Other things we've tried this weekend: walking, yoga, pressure point massage, and yes, sex. Well, sort of sex. There's not really room for any extra people in there right now, so we sort of improvised. Which was nice, except the baby seemed a little TOO into it, if you know what I mean. She shouldn't be thinking about these things for at LEAST 18 more years.

It's not that I don't love hosting our little nugget, or that I've had a particularly terrible time of it or anything. But I'm cranky and uncomfortable, and ready to have this childbirth thing over with so that I can start obsessing about other things. I'm sure I will look back and think I was crazy to ever want to give up this tranquil end-of-pregnancy waiting period, but I guess maybe I've had enough waiting at this point (a sentiment that I'm sure many readers can identify with).

So, anyway, here I wait. With a heart full of anticipation, and a tummy full of meat.

Wednesday, December 2, 2009

38 weeks (gulp)

I've only got 2 weeks to go. Yikes.

I had my OB appointment yesterday, which I dreaded for about a week, thinking I'd be getting my first cervical check courtesy of the least gentle hands in the Bay Area. Turns out Dr. Miss Sunshine doesn't do internals until you're overdue or your water breaks, since they don't really tell you anything about when you might actually go into labor. So that was nice.

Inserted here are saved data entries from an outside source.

(* ===== verification/Metrics.v ===== *)
(** * Metrics: what the server counts (hoike-server/src/obs.rs and the metrics endpoint of lib.rs)

    The recorder is the process-wide handle of the Prometheus exporter; without it,
    or in a build without the feature [metrics], recording does nothing.  The text
    that the exporter renders is a parameter.  Main results: a scrape sets the gauges
    of every loaded scope to its own figures at the time of the scrape, shows the
    members of the fleet exactly, and touches no counter. *)

From stdpp Require Import base tactics list gmap strings.
From Stdlib Require Import NArith Lia SpecFloat.
From S2P Require Import Prelude Slices Crates Text AhuError Header Index Manifest Bundle Builder Verify.
From S2P Require Import Ops CoreError Storage State Config Admission Request Router Install.
From S2P Require Import SignError Times Seal SignCrates Source SealDer SealCreate Crl Generate.
From S2P Require Import Orchestrate Live Handlers Sessions Gossip GossipNode AdminApi Startup Status.
Local Open Scope N_scope.

(** ** The registry *)

(** A metric: its name and its labels. *)
Abbreviation Metric := (string * list (string * string))%type.

Record Registry : Type := mkRegistry {
  mr_counters : gmap Metric N;
  mr_gauges : gmap Metric f64;
  mr_histograms : gmap Metric (list f64);
}.
Definition empty_registry : Registry := mkRegistry ∅ ∅ ∅.

(** [HANDLE]. *)
Abbreviation Recorder := (option Registry).

(** [as f64]. *)
Definition u64_as_f64 (n : N) : f64 :=
  match n with N0 => f64_zero | Npos m => binary_round f64_prec f64_emax false m 0 end.

(** [counter!(..).increment(1)], [gauge!(..).set(..)] and [histogram!(..).record(..)]. *)
Definition increment (metric : Metric) (r : Registry) : Registry :=
  mkRegistry (<[metric := default 0 (mr_counters r !! metric) + 1]> (mr_counters r)) (mr_gauges r) (mr_histograms r).
Definition set_gauge (metric : Metric) (v : N) (r : Registry) : Registry :=
  mkRegistry (mr_counters r) (<[metric := u64_as_f64 v]> (mr_gauges r)) (mr_histograms r).
Definition record_value (metric : Metric) (v : f64) (r : Registry) : Registry :=
  mkRegistry (mr_counters r) (mr_gauges r)
    (<[metric := default [] (mr_histograms r !! metric) ++ [v]]> (mr_histograms r)).

(** ** Recording (obs.rs) *)

(** [install]; [metrics] is the feature of the build and [installed] whether the exporter could be
    installed as the recorder. *)
Definition install (metrics installed : bool) (h : Recorder) : bool * Recorder :=
  match h with
  | Some _ => (false, h)
  | None => if metrics && installed then (true, Some empty_registry) else (false, None)
  end.

(** [install_metrics] of lib.rs. *)
Definition install_metrics := install.

Definition render (text_of : Registry -> string) (h : Recorder) : option string := text_of <$> h.

Definition record_request (ca method status : string) : Recorder -> Recorder :=
  fmap (increment ("hoike_requests_total", [("ca", ca); ("method", method); ("status", status)])%string).
Definition record_request_duration (ca : string) (seconds : f64) : Recorder -> Recorder :=
  fmap (record_value ("hoike_request_duration_seconds", [("ca", ca)])%string seconds).
Definition record_certid_alg (ca alg : string) : Recorder -> Recorder :=
  fmap (increment ("hoike_certid_hash_alg_total", [("ca", ca); ("alg", alg)])%string).
Definition record_nonce (ca policy outcome : string) : Recorder -> Recorder :=
  fmap (increment ("hoike_nonce_requests_total", [("ca", ca); ("policy", policy); ("outcome", outcome)])%string).
Definition record_bundle_load_failure (ca reason : string) : Recorder -> Recorder :=
  fmap (increment ("hoike_bundle_load_failures_total", [("ca", ca); ("reason", reason)])%string).
Definition record_signer_generation (ca : string) (seconds : f64) : Recorder -> Recorder :=
  fmap (record_value ("hoike_signer_generation_duration_seconds", [("ca", ca)])%string seconds).

Definition members_metric (state : string) : Metric := ("hoike_gossip_members", [("state", state)])%string.
Definition set_members (alive suspect down : N) (r : Registry) : Registry :=
  set_gauge (members_metric "down") down
    (set_gauge (members_metric "suspect") suspect (set_gauge (members_metric "alive") alive r)).
Definition record_gossip_members (alive suspect down : N) : Recorder -> Recorder := fmap (set_members alive suspect down).

Definition scope_labels (s : ScopeDetail) : list (string * string) :=
  [("ca", sd_ca_label s); ("producer", sd_producer_id s)]%string.

(** The body of the loop of [update_bundle_gauges]; the subtractions saturate. *)
Definition set_scope_gauges (now : N) (r : Registry) (s : ScopeDetail) : Registry :=
  let labels := scope_labels s in
  let r := set_gauge ("hoike_bundle_epoch"%string, labels) (sd_epoch s) r in
  let r := set_gauge ("hoike_bundle_entries"%string, labels) (sd_entry_count s) r in
  let age := now - w_produced_at (sd_window s) in
  let r := set_gauge ("hoike_bundle_age_seconds"%string, labels) age r in
  let ttl := w_next_update_min (sd_window s) - now in
  set_gauge ("hoike_bundle_next_update_seconds"%string, labels) ttl r.
Definition update_bundle_gauges (scopes : list ScopeDetail) (now : N) : Recorder -> Recorder :=
  fmap (fun r => fold_left (set_scope_gauges now) scopes r).

(** ** The endpoint (lib.rs) *)

(** The census of [metrics_handler]: alive, suspect and down. *)
Definition count_member {Addr} (c : N * N * N) (m : MemberInfo Addr) : N * N * N :=
  let '(alive, suspect, down) := c in
  match mi_state _ m with
  | Alive => (alive + 1, suspect, down)
  | Suspect => (alive, suspect + 1, down)
  | Down => (alive, suspect, down + 1)
  end.
Definition census {Addr} (ms : list (MemberInfo Addr)) : N * N * N := fold_left count_member ms (0, 0, 0).

(** An answer: the status and the body. *)
Abbreviation MetricsAnswer := (N * string)%type.

Section endpoint.
Context {CR : Crates} {OC : OcspCrates} {SG : SignCrates} {GC : GossipCrates} {GN : GossipNet}.
Implicit Types (st : AdminContext).

(** [metrics_handler], with the recorder after it; [None] is a panic of the view of the scopes. *)
Definition metrics_handler (text_of : Registry -> string) st (h : Recorder) :
    io string (option (MetricsAnswer * Recorder)) :=
  now ← now_unix;
  match bundle_scopes (rs_scope_map (ax_responder st)) with
  | None => mret None
  | Some scopes =>
      let h := update_bundle_gauges scopes now h in
      let h := match ax_gossip st with
               | Some gossip =>
                   let '(alive, suspect, down) := census (members gossip) in
                   record_gossip_members alive suspect down h
               | None => h
               end in
      mret (Some (match render text_of h with
                  | Some body => (200, body)
                  | None => (503, "metrics not enabled (build with --features metrics)"%string)
                  end, h))
  end.
End endpoint.

(** ** What a scrape shows *)

(** The figures of a scope. *)
Definition figure (name : string) (s : ScopeDetail) (now : N) : option N :=
  if String.eqb name "hoike_bundle_epoch" then Some (sd_epoch s)
  else if String.eqb name "hoike_bundle_entries" then Some (sd_entry_count s)
  else if String.eqb name "hoike_bundle_age_seconds" then Some (now - w_produced_at (sd_window s))
  else if String.eqb name "hoike_bundle_next_update_seconds" then Some (w_next_update_min (sd_window s) - now)
  else None.

Lemma scope_gauges_own now r s name v :
  figure name s now = Some v -> mr_gauges (set_scope_gauges now r s) !! (name, scope_labels s) = Some (u64_as_f64 v).
Proof.
  unfold figure, set_scope_gauges, set_gauge. cbn [mr_gauges].
  destruct (String.eqb_spec name "hoike_bundle_epoch") as [->|]; [intros [= <-]; by simplify_map_eq|].
  destruct (String.eqb_spec name "hoike_bundle_entries") as [->|]; [intros [= <-]; by simplify_map_eq|].
  destruct (String.eqb_spec name "hoike_bundle_age_seconds") as [->|]; [intros [= <-]; by simplify_map_eq|].
  destruct (String.eqb_spec name "hoike_bundle_next_update_seconds") as [->|]; [intros [= <-]; by simplify_map_eq|done].
Qed.

Lemma scope_gauges_other now r s name labels :
  labels <> scope_labels s -> mr_gauges (set_scope_gauges now r s) !! (name, labels) = mr_gauges r !! (name, labels).
Proof. intros Hl. unfold set_scope_gauges, set_gauge. cbn [mr_gauges]. by rewrite !lookup_insert_ne by congruence. Qed.

Lemma gauges_after now scopes r name labels :
  Forall (fun s => scope_labels s <> labels) scopes ->
  mr_gauges (fold_left (set_scope_gauges now) scopes r) !! (name, labels) = mr_gauges r !! (name, labels).
Proof.
  revert r. induction scopes as [|s scopes IH]; intros r Hf; [done|]. decompose_Forall_hyps. rewrite IH by done.
  apply scope_gauges_other. congruence.
Qed.

Lemma gauges_counters now scopes r :
  mr_counters (fold_left (set_scope_gauges now) scopes r) = mr_counters r /\
  mr_histograms (fold_left (set_scope_gauges now) scopes r) = mr_histograms r.
Proof. revert r. induction scopes as [|s scopes IH]; intros r; [done|]. cbn [fold_left]. by destruct (IH (set_scope_gauges now r s)) as [-> ->]. Qed.

Lemma census_sum {Addr} (ms : list (MemberInfo Addr)) a s d :
  let '(alive, suspect, down) := fold_left count_member ms (a, s, d) in
  alive + suspect + down = a + s + d + N.of_nat (length ms) /\ a <= alive /\ s <= suspect /\ d <= down /\
  (forall m, m ∈ ms -> mi_state _ m = Alive -> a < alive).
Proof.
  revert a s d. induction ms as [|m ms IH]; intros a s d; [split_and!; cbn; try lia; by intros m ?%elem_of_nil|].
  cbn [fold_left count_member]. destruct (mi_state _ m) eqn:Em.
  1: specialize (IH (a + 1) s d). 2: specialize (IH a (s + 1) d). 3: specialize (IH a s (d + 1)).
  all: destruct (fold_left count_member ms _) as [[alive suspect] down]; destruct IH as (H1 & H2 & H3 & H4 & H5);
    split_and!; cbn [length] in *; try lia; intros m' [->|Hm]%elem_of_cons Ha; try congruence; try lia;
    specialize (H5 m' Hm Ha); lia.
Qed.

Section scrape.
Context {CR : Crates} {OC : OcspCrates} {SG : SignCrates} {GC : GossipCrates} {GN : GossipNet}.
Implicit Types (st : AdminContext).

(** The members a scrape shows. *)
Definition shows_members (r : Registry) (node : GossipNode) : Prop :=
  exists alive suspect down, alive + suspect + down = N.of_nat (length (members node)) /\ 0 < alive /\
    mr_gauges r !! members_metric "alive" = Some (u64_as_f64 alive) /\
    mr_gauges r !! members_metric "suspect" = Some (u64_as_f64 suspect) /\
    mr_gauges r !! members_metric "down" = Some (u64_as_f64 down).

(** A scrape is exact.  Without a recorder it is refused with 503; with one, the answer is the text of a
    registry in which every loaded scope, if no later one has its labels, shows its epoch, entries, age
    and time to live at the time of the scrape; in which the three series of the fleet are present, add
    up to its members and count at least this node as alive; and which has the counters and histograms
    of before. *)
Theorem scrape_exact text_of st h w t answer h' w' :
  metrics_handler text_of st h w = (Done (Some (answer, h')), w') -> read_clock (E := string) w = (Done t, w') ->
  match h with
  | None => answer.1 = 503 /\ h' = None
  | Some r => exists r' scopes, h' = Some r' /\ answer = (200, text_of r') /\
      bundle_scopes (rs_scope_map (ax_responder st)) = Some scopes /\
      mr_counters r' = mr_counters r /\ mr_histograms r' = mr_histograms r /\
      (forall before s after name v, scopes = before ++ s :: after ->
         Forall (fun s' => scope_labels s' <> scope_labels s) after -> figure name s (default 0 t) = Some v ->
         mr_gauges r' !! (name, scope_labels s) = Some (u64_as_f64 v)) /\
      forall node, ax_gossip st = Some node -> shows_members r' node
  end.
Proof.
  unfold metrics_handler, now_unix. intros H Ht. apply io_bind_Done in H as (now & w1 & Hnow & H).
  apply io_bind_Done in Hnow as (t' & w2 & Hr & Hnow). apply io_ret_Done in Hnow as [-> ->].
  destruct (bundle_scopes _) as [scopes|] eqn:Es; apply io_ret_Done in H as [H ->]; [|done].
  rewrite Hr in Ht. injection Ht as ->. injection H as -> ->. destruct h as [r|]; cbn [update_bundle_gauges fmap option_fmap option_map].
  - set (r1 := fold_left _ scopes r). destruct (gauges_counters (default 0 t) scopes r) as [Hc Hh].
    assert (forall before s after name v, scopes = before ++ s :: after ->
       Forall (fun s' => scope_labels s' <> scope_labels s) after -> figure name s (default 0 t) = Some v ->
       mr_gauges r1 !! (name, scope_labels s) = Some (u64_as_f64 v)) as Hg.
    { intros before s after name v -> Ha Hv. unfold r1. rewrite fold_left_app. cbn [fold_left].
      rewrite gauges_after by done. by apply scope_gauges_own. }
    destruct (ax_gossip st) as [node|]; [|exists r1, scopes; by split_and!].
    pose proof (census_sum (members node) 0 0 0) as Hm. unfold census.
    destruct (fold_left count_member (members node) (0, 0, 0)) as [[alive suspect] down].
    exists (set_members alive suspect down r1), scopes. split_and!; try done.
    + intros before s after name v E Ha Hv. unfold set_members, set_gauge. cbn [mr_gauges].
      rewrite !lookup_insert_ne by (unfold members_metric, scope_labels; congruence). by eapply Hg.
    + intros node' [= <-]. destruct Hm as (Hs & _ & _ & _ & Hal). exists alive, suspect, down. split_and!.
      * lia.
      * eapply Hal; [unfold members; apply elem_of_app; right; by left|reflexivity].
      * unfold set_members, set_gauge. cbn [mr_gauges]. by rewrite !lookup_insert_ne, lookup_insert_eq by done.
      * unfold set_members, set_gauge. cbn [mr_gauges]. by rewrite lookup_insert_ne, lookup_insert_eq by done.
      * unfold set_members, set_gauge. cbn [mr_gauges]. by rewrite lookup_insert_eq.
  - by destruct (ax_gossip st); [destruct (census _) as [[]]|].
Qed.

(** A second installation changes nothing, and only the first one that works reports success. *)
Theorem install_once metrics installed h b h' :
  install metrics installed h = (b, h') ->
  (b = true <-> h = None /\ metrics = true /\ installed = true) /\ (is_Some h -> h' = h) /\ (b = true -> h' = Some empty_registry).
Proof.
  unfold install. destruct h as [r|]; [|destruct metrics, installed]; cbn; intros [= <- <-]; split_and!; try done; split; try done;
    intros (? & ? & ?); done.
Qed.
End scrape.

We did get to get another peek via ultrasound to make sure the Chicklette was still head down (which she is, and which I didn't doubt for a second, as the feeling of a skull grinding into your pelvis is a pretty singular sensation). We also confirmed that the appendage digging into my left ribs is indeed a foot (or maybe a hand -- all four limbs appear to be clustered over there), and that the hard area on my right side is a spine and baby booty. Pretty neat.

Anyway, I think I crossed the line yesterday and am now more physically uncomfortable with her inside of me than I am anxious about having her outside of me. I'm sure I'll be regaling you all with the various crazy things I will be doing over the next couple of weeks to try and encourage her arrival (Step 1: yoga tonight). Not only would I like my body back, but I also wouldn't mind not spending Christmas (or my birthday 3 days before) in the hospital.

Oh, and I guess I'd also like to meet my daughter. Almost forgot that minor detail!